There were several blogs on how juice cleanses can save your colon and your life, post divorce struggles with dating (mainly for people who have kids), beauty advice, unrealistic nutrition blogs, save your shitty marriage articles, build the perfect version of yourself because you are the problem blogs, etc. There was no one out there saying :” Hey, I just fucked everything up. I’m completely alone. I have wasted my whole life and I do not have any idea how to start over.” Because we don’t say things like that out loud as a society.
Well, welcome to the club and to a new year into my little portal of the world, Living Out Loud, because “Keepin it Real” was taken.
Seriously, I don’t have any easy answers or a list of herbs you can buy to change your life, but my hope is to help you realize you have all of the answers already within yourself.
Last year, instead of making a resolution I would break, I picked a word to reflect my goals for that year. That word was “Present”. To be actively present in life and each moment of it. Pretty sure I smashed that goal! 🙌🏻 As a result, my bucket list achievements were surprising even to myself. (See previous post from the fall for that update.)
This idea of choosing a word instead of a resolution came from another blogger who referenced the “One Word”project. See the link below for info. and help selecting YOUR own word. http://myoneword.org/pick-your-word/
This is a great place to start if you are at a crossroads in life or just need a focal point.
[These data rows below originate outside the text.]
(* ===== verification/LinePlan.v ===== *)
(** * The line planner

    The node of src/control/line_plan.cc: waypoints and obstacles in longitude and
    latitude, their image in metres around a reference point, progress along the
    waypoints, and the heading of the planned path.  Events are atomic: the handlers and
    [GetGoalHeading] hold the node's mutex.  The planner itself is in LineCost.v. *)

From Stdlib Require Import ZArith Lia Reals Lra Floats.
From stdpp Require Import base list.
From S2P Require Import Prelude Num NumR NumF Vec Util Polygon Messages LineCost LineSearch.

#[local] Open Scope Z_scope.

Inductive PlanOut (D : Type) :=
| OutPathPoints (pts : list (vec2 D))
| OutHeadingCmd (m : HeadingCmd D)
| OutTackerState (m : TackerState)
| OutWaypoints (m : WaypointList D)
| OutObstacles (m : list (WaypointList D)).
Arguments OutPathPoints {D} _.
Arguments OutHeadingCmd {D} _.
Arguments OutTackerState {D} _.
Arguments OutWaypoints {D} _.
Arguments OutObstacles {D} _.

Record LinePlan (D : Type) := MkLinePlan {
  yaw_ : D;
  wind_dir_ : D;
  crossed_cnt_ : Z;
  boat_pos_ : vec2 D;
  boat_pos_lonlat_ : vec2 D;
  prev_boat_pos_ : vec2 D;
  prev_boat_pos_lonlat_ : vec2 D;
  lonlat_ref_ : vec2 D;
  lonlat_scale_ : vec2 D;
  obstacles_lonlat_ : list (Polygon D);
  obstacles_ : list (Polygon D);
  waypoints_lonlat_ : list (vec2 D);
  pathpoints_lonlat_msg_ : list (vec2 D);
  waypoints_ : list (vec2 D * vec2 D);
  are_gates_ : list bool;
  next_waypoint_ : Z;
  repeat_waypoints_ : bool;
  heading_msg_ : HeadingCmd D;
  state_msg_ : TackerState;
  tack_mode_ : TACKER;
  plan_out : list (PlanOut D);
}.
Arguments MkLinePlan {D}.
Arguments yaw_ {D} _.
Arguments wind_dir_ {D} _.
Arguments crossed_cnt_ {D} _.
Arguments boat_pos_ {D} _.
Arguments boat_pos_lonlat_ {D} _.
Arguments prev_boat_pos_ {D} _.
Arguments prev_boat_pos_lonlat_ {D} _.
Arguments lonlat_ref_ {D} _.
Arguments lonlat_scale_ {D} _.
Arguments obstacles_lonlat_ {D} _.
Arguments obstacles_ {D} _.
Arguments waypoints_lonlat_ {D} _.
Arguments pathpoints_lonlat_msg_ {D} _.
Arguments waypoints_ {D} _.
Arguments are_gates_ {D} _.
Arguments next_waypoint_ {D} _.
Arguments repeat_waypoints_ {D} _.
Arguments heading_msg_ {D} _.
Arguments state_msg_ {D} _.
Arguments tack_mode_ {D} _.
Arguments plan_out {D} _.
Definition set_yaw_ {D : Type} (v : D) (s : LinePlan D) : LinePlan D := MkLinePlan v (s.(wind_dir_)) (s.(crossed_cnt_)) (s.(boat_pos_)) (s.(boat_pos_lonlat_)) (s.(prev_boat_pos_)) (s.(prev_boat_pos_lonlat_)) (s.(lonlat_ref_)) (s.(lonlat_scale_)) (s.(obstacles_lonlat_)) (s.(obstacles_)) (s.(waypoints_lonlat_)) (s.(pathpoints_lonlat_msg_)) (s.(waypoints_)) (s.(are_gates_)) (s.(next_waypoint_)) (s.(repeat_waypoints_)) (s.(heading_msg_)) (s.(state_msg_)) (s.(tack_mode_)) (s.(plan_out)).
Definition set_wind_dir_ {D : Type} (v : D) (s : LinePlan D) : LinePlan D := MkLinePlan (s.(yaw_)) v (s.(crossed_cnt_)) (s.(boat_pos_)) (s.(boat_pos_lonlat_)) (s.(prev_boat_pos_)) (s.(prev_boat_pos_lonlat_)) (s.(lonlat_ref_)) (s.(lonlat_scale_)) (s.(obstacles_lonlat_)) (s.(obstacles_)) (s.(waypoints_lonlat_)) (s.(pathpoints_lonlat_msg_)) (s.(waypoints_)) (s.(are_gates_)) (s.(next_waypoint_)) (s.(repeat_waypoints_)) (s.(heading_msg_)) (s.(state_msg_)) (s.(tack_mode_)) (s.(plan_out)).
Definition set_crossed_cnt_ {D : Type} (v : Z) (s : LinePlan D) : LinePlan D := MkLinePlan (s.(yaw_)) (s.(wind_dir_)) v (s.(boat_pos_)) (s.(boat_pos_lonlat_)) (s.(prev_boat_pos_)) (s.(prev_boat_pos_lonlat_)) (s.(lonlat_ref_)) (s.(lonlat_scale_)) (s.(obstacles_lonlat_)) (s.(obstacles_)) (s.(waypoints_lonlat_)) (s.(pathpoints_lonlat_msg_)) (s.(waypoints_)) (s.(are_gates_)) (s.(next_waypoint_)) (s.(repeat_waypoints_)) (s.(heading_msg_)) (s.(state_msg_)) (s.(tack_mode_)) (s.(plan_out)).
Definition set_boat_pos_ {D : Type} (v : vec2 D) (s : LinePlan D) : LinePlan D := MkLinePlan (s.(yaw_)) (s.(wind_dir_)) (s.(crossed_cnt_)) v (s.(boat_pos_lonlat_)) (s.(prev_boat_pos_)) (s.(prev_boat_pos_lonlat_)) (s.(lonlat_ref_)) (s.(lonlat_scale_)) (s.(obstacles_lonlat_)) (s.(obstacles_)) (s.(waypoints_lonlat_)) (s.(pathpoints_lonlat_msg_)) (s.(waypoints_)) (s.(are_gates_)) (s.(next_waypoint_)) (s.(repeat_waypoints_)) (s.(heading_msg_)) (s.(state_msg_)) (s.(tack_mode_)) (s.(plan_out)).
Definition set_boat_pos_lonlat_ {D : Type} (v : vec2 D) (s : LinePlan D) : LinePlan D := MkLinePlan (s.(yaw_)) (s.(wind_dir_)) (s.(crossed_cnt_)) (s.(boat_pos_)) v (s.(prev_boat_pos_)) (s.(prev_boat_pos_lonlat_)) (s.(lonlat_ref_)) (s.(lonlat_scale_)) (s.(obstacles_lonlat_)) (s.(obstacles_)) (s.(waypoints_lonlat_)) (s.(pathpoints_lonlat_msg_)) (s.(waypoints_)) (s.(are_gates_)) (s.(next_waypoint_)) (s.(repeat_waypoints_)) (s.(heading_msg_)) (s.(state_msg_)) (s.(tack_mode_)) (s.(plan_out)).
Definition set_prev_boat_pos_ {D : Type} (v : vec2 D) (s : LinePlan D) : LinePlan D := MkLinePlan (s.(yaw_)) (s.(wind_dir_)) (s.(crossed_cnt_)) (s.(boat_pos_)) (s.(boat_pos_lonlat_)) v (s.(prev_boat_pos_lonlat_)) (s.(lonlat_ref_)) (s.(lonlat_scale_)) (s.(obstacles_lonlat_)) (s.(obstacles_)) (s.(waypoints_lonlat_)) (s.(pathpoints_lonlat_msg_)) (s.(waypoints_)) (s.(are_gates_)) (s.(next_waypoint_)) (s.(repeat_waypoints_)) (s.(heading_msg_)) (s.(state_msg_)) (s.(tack_mode_)) (s.(plan_out)).
Definition set_prev_boat_pos_lonlat_ {D : Type} (v : vec2 D) (s : LinePlan D) : LinePlan D := MkLinePlan (s.(yaw_)) (s.(wind_dir_)) (s.(crossed_cnt_)) (s.(boat_pos_)) (s.(boat_pos_lonlat_)) (s.(prev_boat_pos_)) v (s.(lonlat_ref_)) (s.(lonlat_scale_)) (s.(obstacles_lonlat_)) (s.(obstacles_)) (s.(waypoints_lonlat_)) (s.(pathpoints_lonlat_msg_)) (s.(waypoints_)) (s.(are_gates_)) (s.(next_waypoint_)) (s.(repeat_waypoints_)) (s.(heading_msg_)) (s.(state_msg_)) (s.(tack_mode_)) (s.(plan_out)).
Definition set_lonlat_ref_ {D : Type} (v : vec2 D) (s : LinePlan D) : LinePlan D := MkLinePlan (s.(yaw_)) (s.(wind_dir_)) (s.(crossed_cnt_)) (s.(boat_pos_)) (s.(boat_pos_lonlat_)) (s.(prev_boat_pos_)) (s.(prev_boat_pos_lonlat_)) v (s.(lonlat_scale_)) (s.(obstacles_lonlat_)) (s.(obstacles_)) (s.(waypoints_lonlat_)) (s.(pathpoints_lonlat_msg_)) (s.(waypoints_)) (s.(are_gates_)) (s.(next_waypoint_)) (s.(repeat_waypoints_)) (s.(heading_msg_)) (s.(state_msg_)) (s.(tack_mode_)) (s.(plan_out)).
Definition set_lonlat_scale_ {D : Type} (v : vec2 D) (s : LinePlan D) : LinePlan D := MkLinePlan (s.(yaw_)) (s.(wind_dir_)) (s.(crossed_cnt_)) (s.(boat_pos_)) (s.(boat_pos_lonlat_)) (s.(prev_boat_pos_)) (s.(prev_boat_pos_lonlat_)) (s.(lonlat_ref_)) v (s.(obstacles_lonlat_)) (s.(obstacles_)) (s.(waypoints_lonlat_)) (s.(pathpoints_lonlat_msg_)) (s.(waypoints_)) (s.(are_gates_)) (s.(next_waypoint_)) (s.(repeat_waypoints_)) (s.(heading_msg_)) (s.(state_msg_)) (s.(tack_mode_)) (s.(plan_out)).
Definition set_obstacles_lonlat_ {D : Type} (v : list (Polygon D)) (s : LinePlan D) : LinePlan D := MkLinePlan (s.(yaw_)) (s.(wind_dir_)) (s.(crossed_cnt_)) (s.(boat_pos_)) (s.(boat_pos_lonlat_)) (s.(prev_boat_pos_)) (s.(prev_boat_pos_lonlat_)) (s.(lonlat_ref_)) (s.(lonlat_scale_)) v (s.(obstacles_)) (s.(waypoints_lonlat_)) (s.(pathpoints_lonlat_msg_)) (s.(waypoints_)) (s.(are_gates_)) (s.(next_waypoint_)) (s.(repeat_waypoints_)) (s.(heading_msg_)) (s.(state_msg_)) (s.(tack_mode_)) (s.(plan_out)).
Definition set_obstacles_ {D : Type} (v : list (Polygon D)) (s : LinePlan D) : LinePlan D := MkLinePlan (s.(yaw_)) (s.(wind_dir_)) (s.(crossed_cnt_)) (s.(boat_pos_)) (s.(boat_pos_lonlat_)) (s.(prev_boat_pos_)) (s.(prev_boat_pos_lonlat_)) (s.(lonlat_ref_)) (s.(lonlat_scale_)) (s.(obstacles_lonlat_)) v (s.(waypoints_lonlat_)) (s.(pathpoints_lonlat_msg_)) (s.(waypoints_)) (s.(are_gates_)) (s.(next_waypoint_)) (s.(repeat_waypoints_)) (s.(heading_msg_)) (s.(state_msg_)) (s.(tack_mode_)) (s.(plan_out)).
Definition set_waypoints_lonlat_ {D : Type} (v : list (vec2 D)) (s : LinePlan D) : LinePlan D := MkLinePlan (s.(yaw_)) (s.(wind_dir_)) (s.(crossed_cnt_)) (s.(boat_pos_)) (s.(boat_pos_lonlat_)) (s.(prev_boat_pos_)) (s.(prev_boat_pos_lonlat_)) (s.(lonlat_ref_)) (s.(lonlat_scale_)) (s.(obstacles_lonlat_)) (s.(obstacles_)) v (s.(pathpoints_lonlat_msg_)) (s.(waypoints_)) (s.(are_gates_)) (s.(next_waypoint_)) (s.(repeat_waypoints_)) (s.(heading_msg_)) (s.(state_msg_)) (s.(tack_mode_)) (s.(plan_out)).
Definition set_pathpoints_lonlat_msg_ {D : Type} (v : list (vec2 D)) (s : LinePlan D) : LinePlan D := MkLinePlan (s.(yaw_)) (s.(wind_dir_)) (s.(crossed_cnt_)) (s.(boat_pos_)) (s.(boat_pos_lonlat_)) (s.(prev_boat_pos_)) (s.(prev_boat_pos_lonlat_)) (s.(lonlat_ref_)) (s.(lonlat_scale_)) (s.(obstacles_lonlat_)) (s.(obstacles_)) (s.(waypoints_lonlat_)) v (s.(waypoints_)) (s.(are_gates_)) (s.(next_waypoint_)) (s.(repeat_waypoints_)) (s.(heading_msg_)) (s.(state_msg_)) (s.(tack_mode_)) (s.(plan_out)).
Definition set_waypoints_ {D : Type} (v : list (vec2 D * vec2 D)) (s : LinePlan D) : LinePlan D := MkLinePlan (s.(yaw_)) (s.(wind_dir_)) (s.(crossed_cnt_)) (s.(boat_pos_)) (s.(boat_pos_lonlat_)) (s.(prev_boat_pos_)) (s.(prev_boat_pos_lonlat_)) (s.(lonlat_ref_)) (s.(lonlat_scale_)) (s.(obstacles_lonlat_)) (s.(obstacles_)) (s.(waypoints_lonlat_)) (s.(pathpoints_lonlat_msg_)) v (s.(are_gates_)) (s.(next_waypoint_)) (s.(repeat_waypoints_)) (s.(heading_msg_)) (s.(state_msg_)) (s.(tack_mode_)) (s.(plan_out)).
Definition set_are_gates_ {D : Type} (v : list bool) (s : LinePlan D) : LinePlan D := MkLinePlan (s.(yaw_)) (s.(wind_dir_)) (s.(crossed_cnt_)) (s.(boat_pos_)) (s.(boat_pos_lonlat_)) (s.(prev_boat_pos_)) (s.(prev_boat_pos_lonlat_)) (s.(lonlat_ref_)) (s.(lonlat_scale_)) (s.(obstacles_lonlat_)) (s.(obstacles_)) (s.(waypoints_lonlat_)) (s.(pathpoints_lonlat_msg_)) (s.(waypoints_)) v (s.(next_waypoint_)) (s.(repeat_waypoints_)) (s.(heading_msg_)) (s.(state_msg_)) (s.(tack_mode_)) (s.(plan_out)).
Definition set_next_waypoint_ {D : Type} (v : Z) (s : LinePlan D) : LinePlan D := MkLinePlan (s.(yaw_)) (s.(wind_dir_)) (s.(crossed_cnt_)) (s.(boat_pos_)) (s.(boat_pos_lonlat_)) (s.(prev_boat_pos_)) (s.(prev_boat_pos_lonlat_)) (s.(lonlat_ref_)) (s.(lonlat_scale_)) (s.(obstacles_lonlat_)) (s.(obstacles_)) (s.(waypoints_lonlat_)) (s.(pathpoints_lonlat_msg_)) (s.(waypoints_)) (s.(are_gates_)) v (s.(repeat_waypoints_)) (s.(heading_msg_)) (s.(state_msg_)) (s.(tack_mode_)) (s.(plan_out)).
Definition set_repeat_waypoints_ {D : Type} (v : bool) (s : LinePlan D) : LinePlan D := MkLinePlan (s.(yaw_)) (s.(wind_dir_)) (s.(crossed_cnt_)) (s.(boat_pos_)) (s.(boat_pos_lonlat_)) (s.(prev_boat_pos_)) (s.(prev_boat_pos_lonlat_)) (s.(lonlat_ref_)) (s.(lonlat_scale_)) (s.(obstacles_lonlat_)) (s.(obstacles_)) (s.(waypoints_lonlat_)) (s.(pathpoints_lonlat_msg_)) (s.(waypoints_)) (s.(are_gates_)) (s.(next_waypoint_)) v (s.(heading_msg_)) (s.(state_msg_)) (s.(tack_mode_)) (s.(plan_out)).
Definition set_heading_msg_ {D : Type} (v : HeadingCmd D) (s : LinePlan D) : LinePlan D := MkLinePlan (s.(yaw_)) (s.(wind_dir_)) (s.(crossed_cnt_)) (s.(boat_pos_)) (s.(boat_pos_lonlat_)) (s.(prev_boat_pos_)) (s.(prev_boat_pos_lonlat_)) (s.(lonlat_ref_)) (s.(lonlat_scale_)) (s.(obstacles_lonlat_)) (s.(obstacles_)) (s.(waypoints_lonlat_)) (s.(pathpoints_lonlat_msg_)) (s.(waypoints_)) (s.(are_gates_)) (s.(next_waypoint_)) (s.(repeat_waypoints_)) v (s.(state_msg_)) (s.(tack_mode_)) (s.(plan_out)).
Definition set_state_msg_ {D : Type} (v : TackerState) (s : LinePlan D) : LinePlan D := MkLinePlan (s.(yaw_)) (s.(wind_dir_)) (s.(crossed_cnt_)) (s.(boat_pos_)) (s.(boat_pos_lonlat_)) (s.(prev_boat_pos_)) (s.(prev_boat_pos_lonlat_)) (s.(lonlat_ref_)) (s.(lonlat_scale_)) (s.(obstacles_lonlat_)) (s.(obstacles_)) (s.(waypoints_lonlat_)) (s.(pathpoints_lonlat_msg_)) (s.(waypoints_)) (s.(are_gates_)) (s.(next_waypoint_)) (s.(repeat_waypoints_)) (s.(heading_msg_)) v (s.(tack_mode_)) (s.(plan_out)).
Definition set_tack_mode_ {D : Type} (v : TACKER) (s : LinePlan D) : LinePlan D := MkLinePlan (s.(yaw_)) (s.(wind_dir_)) (s.(crossed_cnt_)) (s.(boat_pos_)) (s.(boat_pos_lonlat_)) (s.(prev_boat_pos_)) (s.(prev_boat_pos_lonlat_)) (s.(lonlat_ref_)) (s.(lonlat_scale_)) (s.(obstacles_lonlat_)) (s.(obstacles_)) (s.(waypoints_lonlat_)) (s.(pathpoints_lonlat_msg_)) (s.(waypoints_)) (s.(are_gates_)) (s.(next_waypoint_)) (s.(repeat_waypoints_)) (s.(heading_msg_)) (s.(state_msg_)) v (s.(plan_out)).
Definition set_plan_out {D : Type} (v : list (PlanOut D)) (s : LinePlan D) : LinePlan D := MkLinePlan (s.(yaw_)) (s.(wind_dir_)) (s.(crossed_cnt_)) (s.(boat_pos_)) (s.(boat_pos_lonlat_)) (s.(prev_boat_pos_)) (s.(prev_boat_pos_lonlat_)) (s.(lonlat_ref_)) (s.(lonlat_scale_)) (s.(obstacles_lonlat_)) (s.(obstacles_)) (s.(waypoints_lonlat_)) (s.(pathpoints_lonlat_msg_)) (s.(waypoints_)) (s.(are_gates_)) (s.(next_waypoint_)) (s.(repeat_waypoints_)) (s.(heading_msg_)) (s.(state_msg_)) (s.(tack_mode_)) v.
My word for 2017 has taken some careful time to select. I feel that the word I have chosen is an extension of being present and it’s exactly what I need to focus on this year. To stop beating myself up about those few extra pounds, or not being able to be everything to everyone all of the time. Turns out, I am not Nutella. I am pretty damn amazing though, so my word for 2017 is “Confidence”.
The confidence to know that I am enough and I have always been enough in everything. That’s quite the challenge for me given all of my past experiences. The confidence to say thank you when people say “You’re beautiful!”, instead of remembering everyone who made me feel less than. To accept my success, grace and kindness instead of hiding so often behind the sarcasm and self loathing that has become all too familiar. This is a pretty real struggle for me.
Whatever your struggle is, my hope is that by focusing on my own confidence I can also inspire something beautiful in you. Whether it’s a half smile, a distraction from a bad day, or actually helping you find your own confidence, I’m ecstatic for the opportunity!
With that said, if no one has told you lately. You are enough and I am so glad you are here.